I turned to see Doctor grinning wildly and running at me while waving something in his hand. Everyone stepped back as he made his way through the playground. He was like Moses parting the Red Sea. ‘Granny! Granny!’ he shouted.
That’s how all the children naturally addressed anyone over forty and, being closer to sixty, I more than qualified. When I was much younger and starting out as an aid worker across the border, I’d been called ‘Mother.’ It had felt like a slap in the face to be named that, as if they were mocking me for my childless state, which of course they weren’t. All those countries and missions later, after all the thousands of children I’d tended, I’d finally grown used to it.
As Doctor ran at me, I should have chided him for his recklessness around the machinery but I didn’t. His joy at being alive was so pure that I found myself favouring him, even granting him amnesty from the rules all the others were expected to live by. My partiality for the boy wasn’t solely based on his positive outlook on life; I’d delivered him five years before.
Despite having had no child-birthing training, I’d stepped in when all the other midwives had refused to help his HIV-positive mother, back when HIV was so rare that it was considered more black magic than a disease. His mother had gone into labour a few weeks premature after almost being stoned to death as she was chased from her village. I’d refused to allow her to go through another ordeal alone.
Coached over satellite telephone by a Doctors Without Borders obstetrician, I’d kitted up in a makeshift kind of hazmat suit before helping bring Doctor into the world. We were lucky.

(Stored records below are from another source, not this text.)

(** ** Preparing an invocation *)

(** What a delivery leads to: an invocation, nothing yet, or an error. *)
Inductive Prepared :=
| PInvoke (ins : PacketSet)
| PWait
| PError (st : Status).

Definition put_pending (port : string) (ts : Z) (p : Packet) (s : InputState) : InputState :=
  with_pending s (<[port := <[ts := p]> (pending_of s port)]> (pending s)).

Definition effective_trigger (c : NodeContract) : string :=
  match trigger_port c, inputs c with
  | EmptyString, spec :: _ => port_name spec
  | t, _ => t
  end.

(** The loop over the ports under [kLatest]: [None] when a required port has no
    packet yet. *)
Fixpoint collect_latest (specs : list PortSpec) (lat ins : PacketSet) : option PacketSet :=
  match specs with
  | [] => Some ins
  | spec :: rest =>
      match lat !! port_name spec with
      | None => if port_required spec then None else collect_latest rest lat ins
      | Some p =>
          collect_latest rest lat
            (match ins !! port_name spec with Some _ => ins | None => <[port_name spec := p]> ins end)
      end
  end.

(** Every required port has a packet of [ts]. *)
Definition ready (c : NodeContract) (s : InputState) (ts : Z) : bool :=
  forallb (fun spec => negb (port_required spec) ||
                       bool_decide (is_Some (pending_at s (port_name spec) ts))) (inputs c).

(** The packets of [ts] are moved from the ports to the invocation. *)
Definition take_port (ts : Z) (acc : PacketSet * InputState) (spec : PortSpec)
  : PacketSet * InputState :=
  match pending_at acc.2 (port_name spec) ts with
  | None => acc
  | Some p =>
      (match acc.1 !! port_name spec with Some _ => acc.1 | None => <[port_name spec := p]> acc.1 end,
       with_pending acc.2 (<[port_name spec := delete ts (pending_of acc.2 (port_name spec))]>
                             (pending acc.2)))
  end.

Definition take_set (c : NodeContract) (ts : Z) (s : InputState) : PacketSet * InputState :=
  fold_left (take_port ts) (inputs c) (∅, s).

(** The keys of a [std::map] in order. *)
Definition sorted_keys (m : gmap Z Packet) : list Z := merge_sort Z.le (map_to_list m).*1.

Definition all_closed (c : NodeContract) (s : InputState) : bool :=
  forallb (fun spec => negb (port_required spec) || bool_decide (port_name spec ∈ closed_ports s))
          (inputs c).

(** One end-of-stream packet per required port. *)
Definition eos_port (ins : PacketSet) (spec : PortSpec) : PacketSet :=
  if port_required spec
  then match ins !! port_name spec with
       | Some _ => ins
       | None => <[port_name spec := Event kEndOfStream Done]> ins
       end
  else ins.
Definition eos_set (c : NodeContract) : PacketSet := fold_left eos_port (inputs c) ∅.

Despite his mother’s health issues, it had been a textbook birth.
She’d cradled him to her chest for an hour afterwards, too weak to sit up but too fierce to allow me to take him from her. She held him while I held her, my gloved hand over her bare one, which was resting on his scrawny buttocks.
‘He will be a great man, this one,’ she said, smiling weakly. ‘I name him Doctor.’ It was the highest honour she could think to bestow on him. It depressed me, given that the medical profession had been able to do nothing for her.
I’d often wondered since then if a child could be inoculated in the womb against the horror of the world through the power of its mother’s love; if that love could infuse joy into a child even when her presence couldn’t. God knows, if ever there was a woman who wanted to live to raise her child, who’d fought like a hellion just so that he could be born, it was she. She told me it was because he was the only thing in her life that was truly hers.
‘I have a letter for you, Granny,’ Doctor now said, smiling proudly as he handed the envelope across.
He was painfully thin and out of breath from the short sprint. Breathing should never sound that way. As though lungs are blades and air is something solid to be chopped up. Still, Doctor had lived three years longer than any of us had expected and he accepted his condition stoically.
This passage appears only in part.